Why Apple's 3.3.1 is great for hackers and (smart) founders. - MaysonL
http://andreyf.tumblr.com/post/522294486/why-apples-3-3-1-is-great-for-hackers-and-smart
======
jacquesm
If you think that license agreements have terms only to be enforced in
reasonable cases then probably you also believe that laws that do not make
sense will not be used in cases where they really shouldn't.

By introducing a bunch of legalese in its license agreement that states you
are not allowed to do a bunch of stuff, then to willfully transgress those
rules predicated on

    
    
       "apple doesn't care and doesn't have the resources to go after you"
    

is setting yourself up for a big fall. If you happen to be successful _and_
you happen to be in the way of apple in some way or other you've just handed
them your termination clause on a platter.
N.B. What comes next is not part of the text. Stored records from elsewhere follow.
(* ===== verification/WireSpec.v ===== *)
(** * From the bytes of a connection to the handlers

    The frames of [MessageBuffer], the text of json.hpp and the read loop of
    [Reading] together: a read that completes any number of framed JSON messages
    dispatches exactly their values, in order and once, keeps what has arrived of
    the next message, and starts the next read. *)
From Stdlib Require Import ZArith Lia Strings.Byte.
From stdpp Require Import base gmap sets list strings.
From S2P Require Import Prelude MessageBuffer RateLimit Json Session World Invariant.
From S2P Require Import Lifecycle DataHandler Dispatcher Reading Exec System.
From S2P Require JsonLexer JsonDecimal JsonParser JsonPrinter JsonValid JsonRoundtrip JsonPlatform.
From S2P Require Import JsonStrtod.

Open Scope Z_scope.

(** ** The specification of a read *)

Section spec.
Context `{Platform}.

(** A framed message and its value. *)
Definition carries (bytes : list byte) (j : json) : Prop :=
  wf_message bytes /\ parse (String.string_of_list_byte bytes) = inr j.

Definition hold (bytes : list byte) (s : Session) : Session :=
  s <| msg_buf_mgr_ := mkMessageBufferManager bytes false |>.

(** Each value is dispatched while the messages behind it are still in the
    buffer. *)
Fixpoint dispatch_all (p : sptr) (msgs : list (list byte * json)) (rest : list byte) : P unit :=
  match msgs with
  | [] => upd p (hold rest)
  | (_, j) :: msgs' =>
      upd p (hold (frames (map fst msgs') ++ rest));;
      dispatch p j;;
      dispatch_all p msgs' rest
  end.

Definition read_spec (p : sptr) (msgs : list (list byte * json)) (rest : list byte) : P unit :=
  upd p release_read;;
  dispatch_all p msgs rest;;
  do_read p;;
  run_next_task p.

(** ** The loop *)

Context (c : gmap string Z) (Hc : 2 <= max_write_queue c) (svc : list Service) (D : gset sptr).
Abbreviation I bufs := (Inv c bufs svc false None D).

Lemma safe_returns {A} J (m : P A) Q w :
  safe J m never Q -> J w -> exists a w', m w = (Ret a, w') /\ Q a /\ J w'.
Proof using Type.
  intros Hm Hw. specialize (Hm w Hw). destruct (m w) as [[a | e |] w']; [| by destruct Hm as [[] _] | done].
  by exists a, w'.
Qed.

(** A handler of the session neither throws nor touches its read buffer. *)
Lemma dispatch_returns bufs p j w :
  p ∈ D -> I bufs w -> exists w', dispatch p j w = (Ret tt, w') /\ I bufs w'.
Proof using Hc.
  intros Hp Hw.
  destruct (safe_returns _ _ _ w (safe_dispatch c bufs svc Hc D p j never Hp) Hw) as ([] & w' & Hd & _ & H').
  by exists w'.
Qed.

Lemma handle_message_run p bytes j w w' :
  parse (String.string_of_list_byte bytes) = inr j ->
  dispatch p j w = (Ret tt, w') -> handle_message p bytes w = (Ret true, w').
Proof using Type.
  intros Hj Hd. unfold handle_message. apply exec_catch_ret. unfold parse_json. rewrite Hj.
  unfold mbind, M_bind, bind. cbn. by rewrite Hd.
Qed.

Lemma read_messages_stream msgs rest p bufs fuel w :
  p ∈ D -> I bufs w -> Forall (fun m => carries (fst m) (snd m)) msgs -> incomplete rest ->
  buffer_ (bufs p) = frames (map fst msgs) ++ rest -> (length (buffer_ (bufs p)) < fuel)%nat ->
  exists w', read_messages fuel p w = (Ret true, w') /\ dispatch_all p msgs rest w = (Ret tt, w') /\
    I (set_buf bufs p (mkMessageBufferManager rest false)) w'.
Proof using Hc.
  intros Hp Hw Hms Hrest. revert bufs fuel w Hw.
  induction Hms as [| [bytes j] msgs [Hwf Hj] _ IH]; intros bufs fuel w Hw Hbuf Hf;
    (destruct fuel as [| fuel]; [lia |]); cbn [read_messages dispatch_all map fst snd] in *;
    destruct (inv_lookup _ _ _ _ _ _ w p Hw Hp) as [s Hs];
    pose proof (inv_bufs _ _ _ _ _ _ _ Hw p s Hs) as Hb; cbv beta in Hb;
    destruct (bufs p) as [buf flag] eqn:Ebuf; cbn [buffer_] in Hbuf, Hf; subst buf.
  - rewrite (bind_with_session p take_message _ w s Hs). unfold take_message. rewrite Hb.
    cbn [frames map concat app] in *.
    rewrite extract_incomplete by exact Hrest. cbn [fst snd buffer_].
    pose proof (inv_buffer c svc D bufs w p s (mkMessageBufferManager rest false) Hw Hp Hs) as H1.
    eexists. split; [reflexivity |]. split; [| exact H1].
    unfold upd, with_session. by rewrite Hs.
  - unfold frames in Hb, Hf. cbn [map concat] in Hb, Hf. rewrite <- app_assoc in Hb, Hf.
    fold (frames (map fst msgs)) in Hb, Hf.
    rewrite (bind_with_session p take_message _ w s Hs), (bind_upd p (hold _) _ w s Hs).
    unfold take_message. rewrite Hb, extract_frame_app by exact Hwf. cbn [fst snd].
    set (m := mkMessageBufferManager (frames (map fst msgs) ++ rest) false).
    pose proof (inv_buffer c svc D bufs w p s m Hw Hp Hs) as H1.
    unfold hold. fold m. set (w1 := w <| w_heap ::= <[p := s <| msg_buf_mgr_ := m |>]> |>) in *.
    clearbody w1. destruct (dispatch_returns _ p j w1 Hp H1) as (w2 & Hd & H2).
    rewrite (bind_run _ _ w1 true w2) by by apply (handle_message_run p bytes j).
    rewrite (bind_run _ _ w1 tt w2) by exact Hd.
    assert (Hset : set_buf bufs p m p = m) by (unfold set_buf; by rewrite decide_True).
    rewrite length_app in Hf. pose proof (to_nat_len (frame bytes)) as Hlen.
    rewrite len_frame in Hlen. pose proof (len_nonneg bytes).
    destruct (IH (set_buf bufs p m) fuel w2 H2) as (w3 & Hr & Hda & H3).
    { by rewrite Hset. }
    { rewrite Hset. subst m. cbn [buffer_]. lia. }
    exists w3. split; [exact Hr |]. split; [exact Hda |].
    eapply inv_bufs_ext; [exact H3 |]. intros q t _. unfold set_buf. by destruct (decide (q = p)).
Qed.

(** What was in the buffer before the bytes of the read does not matter. *)
Lemma dispatch_all_appended p msgs rest data w s :
  w_heap w !! p = Some s ->
  dispatch_all p msgs rest (w <| w_heap ::= <[p := append_data data s]> |>) = dispatch_all p msgs rest w.
Proof using Type.
  intros Hs. set (w1 := w <| w_heap ::= _ |>).
  assert (Hhold : forall bytes, upd p (hold bytes) w1 = upd p (hold bytes) w).
  { intros bytes. unfold upd, with_session. subst w1. cbn. rewrite lookup_insert_eq, Hs.
    unfold set_field; cbn. by rewrite insert_insert_eq. }
  destruct msgs as [| [bytes j] msgs]; cbn [dispatch_all]; [apply Hhold |].
  unfold mbind, M_bind, bind. by rewrite Hhold.
Qed.

(** The handler of a read that completes [msgs] and leaves [rest]. *)
Lemma on_read_stream bufs p data msgs rest w s :
  p ∈ D -> I bufs w -> w_heap w !! p = Some s ->
  Forall (fun m => carries (fst m) (snd m)) msgs -> incomplete rest ->
  buffer_ (msg_buf_mgr_ s) ++ data = frames (map fst msgs) ++ rest ->
  on_read p (RData data) w = read_spec p msgs rest w.
Proof using Hc.
  intros Hp Hw Hs Hms Hrest Hbuf. unfold on_read, read_spec.
  rewrite !(bind_upd p release_read _ w s Hs).
  set (s1 := release_read s). set (w1 := w <| w_heap ::= <[p := s1]> |>).
  assert (H1 : I bufs w1).
  { destruct (safe_returns (I bufs) (upd p release_read) (fun _ => True) w) as ([] & w' & Hrun & _ & H1);
      [safe_done | done |]. unfold upd, with_session in Hrun. rewrite Hs in Hrun. by injection Hrun as <-. }
  assert (Hs1 : w_heap w1 !! p = Some s1) by apply lookup_insert_eq. clearbody w1.
  change (msg_buf_mgr_ s) with (msg_buf_mgr_ s1) in Hbuf. clearbody s1.
  pose proof (inv_buffer c svc D bufs w1 p s1 (append (msg_buf_mgr_ s1) data) H1 Hp Hs1) as H2.
  change (s1 <| msg_buf_mgr_ := append (msg_buf_mgr_ s1) data |>) with (append_data data s1) in H2.
  pose proof (dispatch_all_appended p msgs rest data w1 s1 Hs1) as Happ.
  set (w2 := w1 <| w_heap ::= <[p := append_data data s1]> |>) in *.
  assert (Hs2 : w_heap w2 !! p = Some (append_data data s1)) by apply lookup_insert_eq.
  assert (Hset : set_buf bufs p (append (msg_buf_mgr_ s1) data) p = append (msg_buf_mgr_ s1) data)
    by (unfold set_buf; by rewrite decide_True).
  destruct (read_messages_stream msgs rest p _ (S (length (buffer_ (append (msg_buf_mgr_ s1) data)))) w2
              Hp H2 Hms Hrest) as (w3 & Hread & Hall & H3).
  { by rewrite Hset. }
  { rewrite Hset. lia. }
  destruct (inv_lookup _ _ _ _ _ _ w3 p H3 Hp) as [s3 Hs3].
  pose proof (inv_bufs _ _ _ _ _ _ _ H3 p s3 Hs3) as Hb. cbv beta in Hb.
  unfold set_buf in Hb at 1. rewrite decide_True in Hb by done.
  destruct (safe_returns _ (do_read p) (fun _ => True) w3 ltac:(safe_done) H3) as ([] & w4 & Hdo & _ & _).
  rewrite Happ in Hall. rewrite (bind_run _ _ w1 tt w3 Hall), (bind_run _ _ w3 tt w4 Hdo).
  erewrite (bind_run _ _ w1 false w4); [reflexivity |]. apply exec_catch_ret.
  unfold on_data. rewrite (bind_upd p (append_data data) _ w1 s1 Hs1). fold w2. rewrite (bind_get p _ _ w2 _ Hs2).
  rewrite (bind_run _ _ w2 true w3 Hread). cbn [negb].
  rewrite (bind_get p _ _ w3 s3 Hs3), Hb.
  unfold was_last_clear_by_invalid_length. cbn [last_clear_by_invalid_length_]. by rewrite (bind_run _ _ w3 tt w4 Hdo).
Qed.
End spec.

(** ** Reading JSON messages *)

Section json.
Context (F : JsonLexer.Strtod) (L : JsonDecimal.StrtodLaws F) (draws : nat -> nat -> Z).
Instance wire_platform : Platform := JsonPlatform.nlohmann F draws.
Context (c : gmap string Z) (Hc : 2 <= max_write_queue c) (hardware now : Z) (Hh : 0 <= hardware < 2 ^ 30).

(** The frame of a value: its text, with or without a newline. *)
Definition message (terminated : bool) (j : json) : list byte :=
  String.list_byte_of_string (dump j +:+ (if terminated then newline else EmptyString)).

Lemma message_carries b j :
  JsonValid.valid_json j -> wf_message (message b j) -> carries (message b j) j.
Proof using L.
  intros Hj Hwf. split; [done |]. unfold message.
  destruct (JsonRoundtrip.dump_parses j Hj) as (t & Ht & Hp).
  change (dump j) with (default EmptyString (JsonPrinter.dump_text j)). rewrite Ht. cbn [default from_option id].
  rewrite String.string_of_list_byte_of_string. change (parse ?x) with (JsonParser.json_parse x).
  apply Hp. by destruct b.
Qed.

Definition messages (b : bool) (js : list json) : list (list byte * json) := map (fun j => (message b j, j)) js.

(** C13. From the bytes to the handlers: in every reachable state, when a read of
    a client completes whole frames of JSON texts, each the serialisation of a
    value and at most [MAX_PACKET_SIZE] long, the event dispatches exactly these
    values to the handlers of the session, in order and once each; it then
    starts the next read and the next task, and the bytes of an unfinished frame
    stay in the buffer. *)
Theorem read_dispatches_stream s p t data b js rest :
  reachable c hardware now s -> enabled (EvRead p (RData data)) (s_world s) = true ->
  w_heap (s_world s) !! p = Some t ->
  Forall (fun j => JsonValid.valid_json j /\ wf_message (message b j)) js -> incomplete rest ->
  buffer_ (msg_buf_mgr_ t) ++ data = frames (map (message b) js) ++ rest ->
  run_event (EvRead p (RData data)) (s_world s) =
  (finish_op (OpRead p);; in_strand p (read_spec p (messages b js) rest)) (s_world s).
Proof using Hc Hh L.
  intros Hr He Ht Hjs Hrest Hbuf. destruct (reachable_bounded c hardware now Hc Hh s Hr) as (svc & D & bufs & _ & Hw).
  assert (Ho : OpRead p ∈ w_ops (s_world s)).
  { cbn in He. apply andb_true_iff in He as [He _]. by apply bool_decide_eq_true in He. }
  pose proof (inv_ops _ _ _ _ _ _ _ Hw) as Hops. rewrite Forall_forall in Hops.
  pose proof (Hops _ Ho p eq_refl) as Hp.
  destruct (inv_finish c bufs svc D (s_world s) (OpRead p) Hw Ho) as (svc' & H1 & _).
  unfold run_event. cbn [completes handler_of]. unfold mbind, M_bind, bind, finish_op, modify, in_strand.
  erewrite on_read_stream; [reflexivity | exact Hc | exact Hp | apply inv_set_strand; exact H1 | exact Ht | | exact Hrest |].
  - unfold messages. apply Forall_map. eapply Forall_impl; [exact Hjs |]. intros j [Hj Hwf].
    by apply message_carries.
  - unfold messages. by rewrite map_map.
Qed.
End json.

(** Two messages and the first byte of a third. *)
Lemma read_dispatches_stream_witness :
  let data := frames [message exact_strtod JsonPlatform.exact_draws true demo_chat; message exact_strtod JsonPlatform.exact_draws true demo_logout] ++ [x00] in
  run_event (EvRead 0 (RData data)) (s_world demo_served) =
  (finish_op (OpRead 0);;
   in_strand 0 (read_spec 0 (messages exact_strtod JsonPlatform.exact_draws true [demo_chat; demo_logout]) [x00])) (s_world demo_served).
Proof.
  intros data.
  apply (read_dispatches_stream exact_strtod exact_strtod_laws JsonPlatform.exact_draws demo_config demo_queue 4 1 demo_cores
           demo_served 0 demo_session data true [demo_chat; demo_logout] [x00] demo_reachable).
  - vm_compute. reflexivity.
  - exact demo_lookup.
  - repeat constructor; vm_compute; (reflexivity || discriminate).
  - exists [x61], [x00; x00; x01; x61]. repeat split; vm_compute; (reflexivity || discriminate).
  - vm_compute. reflexivity.
Defined.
It's a bit like saying everybody should drive too fast because the government
doesn't have the resources and they don't care about it too much anyway. Until
some law enforcement officer decides he needs a 'probable cause' to go after
you. Of course, since the government doesn't have the resources to go after
every driver that would never happen, would it ?

If Apple doesn't care about 'high level languages' they should re-write their
terms, and say what it is that they're really after, in stead of 'smart
founders' and 'hackers' reading the mental message between the lines that this
isn't really about them and will never be enforced.

I don't think Apple should have a say about what stuff runs on computers they
sell anyway, if they want to get in to the rental business that's fine with me
but then they should say so outright. It looks like these devices are being
_sold_ , not rented to me, so Apples influence over them should end as soon as
they leave the store.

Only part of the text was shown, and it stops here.